While watching Winnie the Pooh's "The Heffalump Movie," I broke down crying. What a good message about tolerance and acceptance of others! Holden asked me to leave the room, and my dad came to the door and asked me what was wrong.

I broke down when Mike asked me if I want to go camping this weekend, which led to the aforementioned breakthrough conversation about my camping fears.

I broke down re: moving to Tucson and the fact that Mike was only teasing when he said that the MTC had offered him a full time job. He can't tease me like that. He doesn't know what kinds of breakdowns it causes.

And I broke down when the neighbor kids came over for the umpteenth time to play on Holden's tractor and playhouse. It was awful. They were I think I hate other people's kids. Not mine, and not my close friends' kids, or my relatives' kids. Just neighbor kids.

And that, my friends, is my week in a nutshell. It's been a roller coaster, I'll tell you what. But at least I'm getting my emotions under control.

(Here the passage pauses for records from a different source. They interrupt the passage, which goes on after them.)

(** The same as a test on the list. *)
Fixpoint deletesFirst (l : list TransactionMutator) : bool :=
  match l with
  | [] => true
  | op :: rest =>
      if isDelete op then deletesFirst rest
      else forallb (fun o => negb (isDelete o)) rest
  end.

Definition isCreate (op : TransactionMutator) : bool :=
  match op with CreateOp _ => true | _ => false end.

Definition isModify (op : TransactionMutator) : bool :=
  match op with ModifyOp _ => true | _ => false end.

(** The number of operations of a list that pass a test. *)
Definition countOps (test : TransactionMutator -> bool) (l : list TransactionMutator) : nat :=
  length (List.filter test l).

(** [PruneExistingOffers] deletes any extra offers: the mirror strategy
    deletes none and hands both lists back. *)
Definition PruneExistingOffers (s : mirrorStrategy) (buyingAOffers sellingAOffers : list Offer)
  : list TransactionMutator * list Offer * list Offer :=
  ([], buyingAOffers, sellingAOffers).

(** [GetFillHandlers] impl: the strategy itself when trades are offset,
    no handler ([nil]) otherwise. *)
Definition GetFillHandlers (s : mirrorStrategy) : result (list mirrorStrategy) :=
  if offsetTrades s then Ok [s] else Ok [].

End Mirror.
End Mirror.

(** ** The volume filter *)

(** [strconv.ParseFloat(s, 64)] ([None]: a parse error) and
    [fmt.Sprintf("%.7f", x)] of the Go library. *)
Class StrconvOps : Type := {
  ParseFloat : string -> option Q;
  Sprintf_7f : Q -> string
}.

(** [utils.IsSelling]: whether an operation sells the base asset for the
    quote asset of the configured pair. *)
Class IsSellingOps : Type := {
  IsSelling : Asset -> Asset -> Asset -> Asset -> result bool
}.

Module VolumeFilter.
Section VolumeFilter.
Context `{StrconvOps} `{IsSellingOps}.

Inductive volumeFilterMode : Type := volumeFilterModeExact | volumeFilterModeIgnore.

Definition parseVolumeFilterMode (mode : string) : result volumeFilterMode :=
  if String.eqb mode "exact" then Ok volumeFilterModeExact
  else if String.eqb mode "ignore" then Ok volumeFilterModeIgnore
  else Err (Errorf "invalid input mode").

Definition isExact (m : volumeFilterMode) : bool :=
  match m with volumeFilterModeExact => true | volumeFilterModeIgnore => false end.
(* ================================================================== *)
(** ** != on either side *)

(** X8. For a matcher [m] and a candidate [v] whose class declines both
    [v == m] and [v != m], as the built-in values do, [m != v] and
    [v != m] are the same call, the [__ne__] of [m], and both are the
    negation of [m == v] and of [v == m]. *)
Theorem ne_either_side (m v : value) :
  is_matcher m = true ->
  declines_eq v m = true -> declines_ne v m = true ->
  py_ne v m = py_ne m v /\
  py_ne m v = py_not (py_eq m v) /\
  py_ne v m = py_not (py_eq v m).
Proof.
  intros Hm Hv Hn.
  pose proof (py_eq_direct m v Hm) as Hd.
  pose proof (py_eq_declined v m Hv Hm) as Hr.
  pose proof (py_ne_direct m v Hm) as Hnd.
  pose proof (py_ne_declined v m Hn Hm) as Hnr.
  assert (Heq : py_eq v m = py_eq m v) by congruence.
  assert (Hsw : py_ne v m = py_ne m v) by congruence.
  assert (Hne : py_ne m v = py_not (py_eq m v)).
  { rewrite py_eq_unfold. unfold py_ne, dispatch_eq.
    destruct m; try discriminate Hm; reflexivity. }
  rewrite Heq, Hsw. auto.
Qed.

Lemma ne_either_side_witness :
  py_ne (VList [VStr "hello"; VStr "world"]) (VAny 0 (VType TBasestring))
  = py_ne (VAny 0 (VType TBasestring)) (VList [VStr "hello"; VStr "world"]).
Proof.
  apply (ne_either_side (VAny 0 (VType TBasestring))
           (VList [VStr "hello"; VStr "world"])); reflexivity.
Defined.

(* ================================================================== *)
(** ** Contains: plain sequences, empty candidates, substrings *)






Lemma is_substring_empty (s : string) : is_substring EmptyString s = true.
Proof. destruct s; reflexivity. Qed.

Lemma string_app_assoc (a b c : string) :
  append (append a b) c = append a (append b c).
Proof. induction a as [|x a IH]; simpl; [reflexivity|]. rewrite IH. reflexivity. Qed.

(** X10. Empty operands.  An empty list or tuple contains nothing:
    [Contains(x)] equals neither, whatever [x] is.  The empty string is
    found in every string, and in the empty string only the empty
    string is found. *)
Theorem Contains_eq_empty :
  (forall o x,
      Contains.__eq__ (Contains.__init__ o x) (VList []) = Ok false /\
      Contains.__eq__ (Contains.__init__ o x) (VTuple []) = Ok false) /\
  (forall o s,
      Contains.__eq__ (Contains.__init__ o (VStr "")) (VStr s) = Ok true) /\
  (forall o p,
      Contains.__eq__ (Contains.__init__ o (VStr p)) (VStr "") = Ok true
      <-> p = EmptyString).
Proof.
  split; [|split].
  - intros o x. split; reflexivity.
  - intros o s. unfold Contains.__eq__; simpl.
    rewrite is_substring_empty. reflexivity.
  - intros o p. unfold Contains.__eq__; simpl.
    destruct p; simpl; split; congruence.
Qed.

Lemma Contains_eq_strings (o : nat) (p s : string) :
  Contains.__eq__ (Contains.__init__ o (VStr p)) (VStr s) = Ok (is_substring p s).
Proof. reflexivity. Qed.

(** X11. On strings, matching by [Contains] is reflexive and
    transitive, and survives extending the candidate: [Contains(s)]
    equals [s]; if [Contains(p)] equals [q] and [Contains(q)] equals [s]
    then [Contains(p)] equals [s]; and if [Contains(p)] equals [s] it
    equals [a + s + b]. *)
Theorem Contains_substring_preorder :
  (forall o s, Contains.__eq__ (Contains.__init__ o (VStr s)) (VStr s) = Ok true) /\
  (forall o o' p q s,
      Contains.__eq__ (Contains.__init__ o (VStr p)) (VStr q) = Ok true ->
      Contains.__eq__ (Contains.__init__ o' (VStr q)) (VStr s) = Ok true ->
      Contains.__eq__ (Contains.__init__ o (VStr p)) (VStr s) = Ok true) /\
  (forall o p s a b,
      Contains.__eq__ (Contains.__init__ o (VStr p)) (VStr s) = Ok true ->
      Contains.__eq__ (Contains.__init__ o (VStr p))
                      (VStr (append a (append s b))) = Ok true).
Proof.
  split; [|split].
  - intros o s. rewrite Contains_eq_strings. f_equal.
    apply is_substring_spec. exists EmptyString, EmptyString. simpl.
    induction s as [|c s IH]; simpl; congruence.
  - intros o o' p q s Hpq Hqs. rewrite Contains_eq_strings in *.
    injection Hpq as Hpq. injection Hqs as Hqs. f_equal.
    apply is_substring_spec in Hpq, Hqs. apply is_substring_spec.
    destruct Hpq as [pre [post ->]]. destruct Hqs as [pre' [post' ->]].
    exists (append pre' pre), (append post post').
    rewrite !string_app_assoc. reflexivity.
  - intros o p s a b H. rewrite Contains_eq_strings in *.
    injection H as H. f_equal.
    apply is_substring_spec in H. apply is_substring_spec.
    destruct H as [pre [post ->]].
    exists (append a pre), (append post b).
    rewrite !string_app_assoc. reflexivity.
Qed.

Lemma Contains_substring_preorder_witness :
  Contains.__eq__ (Contains.__init__ 0 (VStr "ell")) (VStr "hello world") = Ok true.
Proof.
  destruct Contains_substring_preorder as [_ [Htrans _]].
  apply (Htrans 0%nat 1%nat "ell" "hello" "hello world"); reflexivity.
Defined.

(** X12. A needle that is a matcher object is found in a list or tuple
    that holds this very object, by identity and without calling its
    [__eq__], provided the comparisons with the items before it return:
    so [Contains(m)] equals [[m]] even for an [m] whose [m == m] raises
    or is false. *)
Theorem Contains_finds_same_object (o : nat) (m : value) (l1 l2 : list value)
    (c : value) :
  is_matcher m = true ->
  Forall (fun z => exists b, eq_item m z = Ok b) l1 ->
  c = VList (l1 ++ m :: l2) \/ c = VTuple (l1 ++ m :: l2) ->
  Contains.__eq__ (Contains.__init__ o m) c = Ok true.
Proof.
  intros Hm Hl1 Hc.
  assert (Hsame : eq_item m m = Ok true).
  { unfold eq_item, is_same. destruct m; try discriminate Hm; simpl;
      rewrite Nat.eqb_refl; reflexivity. }
  assert (Hin : Contains.__eq__ (Contains.__init__ o m) c
                = first_true (eq_item m) (l1 ++ m :: l2)).
  { destruct Hc as [-> | ->]; reflexivity. }
  rewrite Hin. clear Hin Hc.
  induction Hl1 as [|z r [b Hz] _ IH]; simpl.
  - rewrite Hsame. reflexivity.
  - rewrite Hz. simpl. destruct b; [reflexivity|exact IH].
Qed.

Lemma Contains_finds_same_object_witness :
  Contains.__eq__ (Contains.__init__ 0 (VContains 7 (VInt 1)))
                  (VList [VList [VInt 2]; VContains 7 (VInt 1)]) = Ok true /\
  py_eq (VContains 7 (VInt 1)) (VContains 7 (VInt 1)) = Raise TypeError.
Proof.
  split.
  - apply (Contains_finds_same_object 0 (VContains 7 (VInt 1))
             [VList [VInt 2]] []
             (VList [VList [VInt 2]; VContains 7 (VInt 1)])).
    + reflexivity.
    + constructor; [|constructor]. exists false. reflexivity.
    + left. reflexivity.
  - reflexivity.
Defined.

(* ================================================================== *)
(** ** AnyOf: the stored set *)

Lemma AnyOf_init_candidates (o : nat) {args xs : list value} :
  candidates args xs ->
  AnyOf.__init__ o args = s <- set_of_items xs ;; Ok (AnyOf.Make o s).
Proof. destruct 1; reflexivity. Qed.

Lemma set_fill_hashable {items ms ms' : list value} :
  set_fill ms items = Ok ms' -> Forall (fun e => hashable e = true) items.
Proof.
  revert ms. induction items as [|x rest IH]; intros ms H; [constructor|].
  simpl in H. unfold set_add in H.
  destruct (py_hash x) as [k|e] eqn:Hk; simpl in H; [|discriminate].
  constructor; [unfold hashable; rewrite Hk; reflexivity|].
  eapply IH. exact H.
Qed.


Lemma keys_of_same_items (xs ys : list value) :
  (forall x, In x xs <-> In x ys) ->
  forall k, In k (keys_of xs) <-> In k (keys_of ys).
Proof.
  intros H k. rewrite !keys_of_spec.
  split; intros [e [He Hk]]; exists e; split; auto; apply H; exact He.
Qed.

Lemma set_contains_by_keys (v : value) (ms ms' : list value) :
  (forall k, In k (keys_of ms) <-> In k (keys_of ms')) ->
  set_contains v ms = set_contains v ms'.
Proof.
  intros H. unfold set_contains. destruct (py_hash v) as [k|e]; [|reflexivity].
  simpl. f_equal. apply eq_true_iff_eq. rewrite !existsb_has_key. apply H.
Qed.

  1. Camping? I'm right there with you. Oh I like being in the great outdoors, hiking, exploring, canoe adventures, even the night around the blazing campfire, but when it comes time to lay my body down, give me the comfort and cleanliness of an airconditioned cabin complete with freshly laundered linens on a plush comfy full size bed, power massage shower and a remote control cable TV.

    Glad to hear that you're yumming your Schwan's sausages. I got some this week too.mmmmmmmmm.
    Did you venture out and try any chiks? They will ease your breakdown pain...

  2. Oh yes. I got the chicken bites, too. And you were right. They are delish. Thanks for the tip.

  3. Now this is what I like to see: Carly & Skewedview coming together in the meat world.

    Was it wrong of me to correct you about correcting people? I wonder what Dale would say about that.

  4. Google is such a know it all.

  5. I don't like neighbor kids either. Good thing I don't have a fun yard for them to play in...yet.

    I'm totally with you on the camping thing. I would LOVE to sleep under the stars, so long as I could have a 5-star hotel bathroom to get ready for bed.

  6. Bravo on the flip flops. I love them. And just think, at least you don't have "lipstick shaped" feet that now due to pregnancy swelling look a bit more like puffy pink pig trotters. Now THOSE don't look good in much of anything.

    And I'm jealous about the sausage.

  7. Robyn,
    I am sorry that I have scarred you for life by saying your feet are shaped like lipstick. I think I was just jealous and trying to even out the deformed feet score. Sorry about that.

  8. Heavens, no need to apologize! I'm not scarred, I mention it because I think it's true! Plus, having my feet compared to lipstick (a BEAUTY product) makes them sound dolled up or feminine. And who doesn't want feminine sounding feet?

    For the record, you don't have deformed feet. If you maintain that statement then I'll have to pull my "abnormally large head" beliefs out again. Hmph.

    I hope you enjoy a hot summer with cool flip-flopped feet.

  9. Carly & Robyn: Your self-critical comments are cracking me up. ITL at my desk. Love, Manface

  10. Hmmm...I want to get pregnant because?...Oh yeah, that pregnancy condition produces kids. But seriously, felicitations on the flip flops. I was suprised to "hear" that you were not a fan or at the very least an owner of such goods. Remember how I wear sunglasses pretty much 24/7? Ditto with the flip flops. Like my feet never even touch my carpet...not kidding.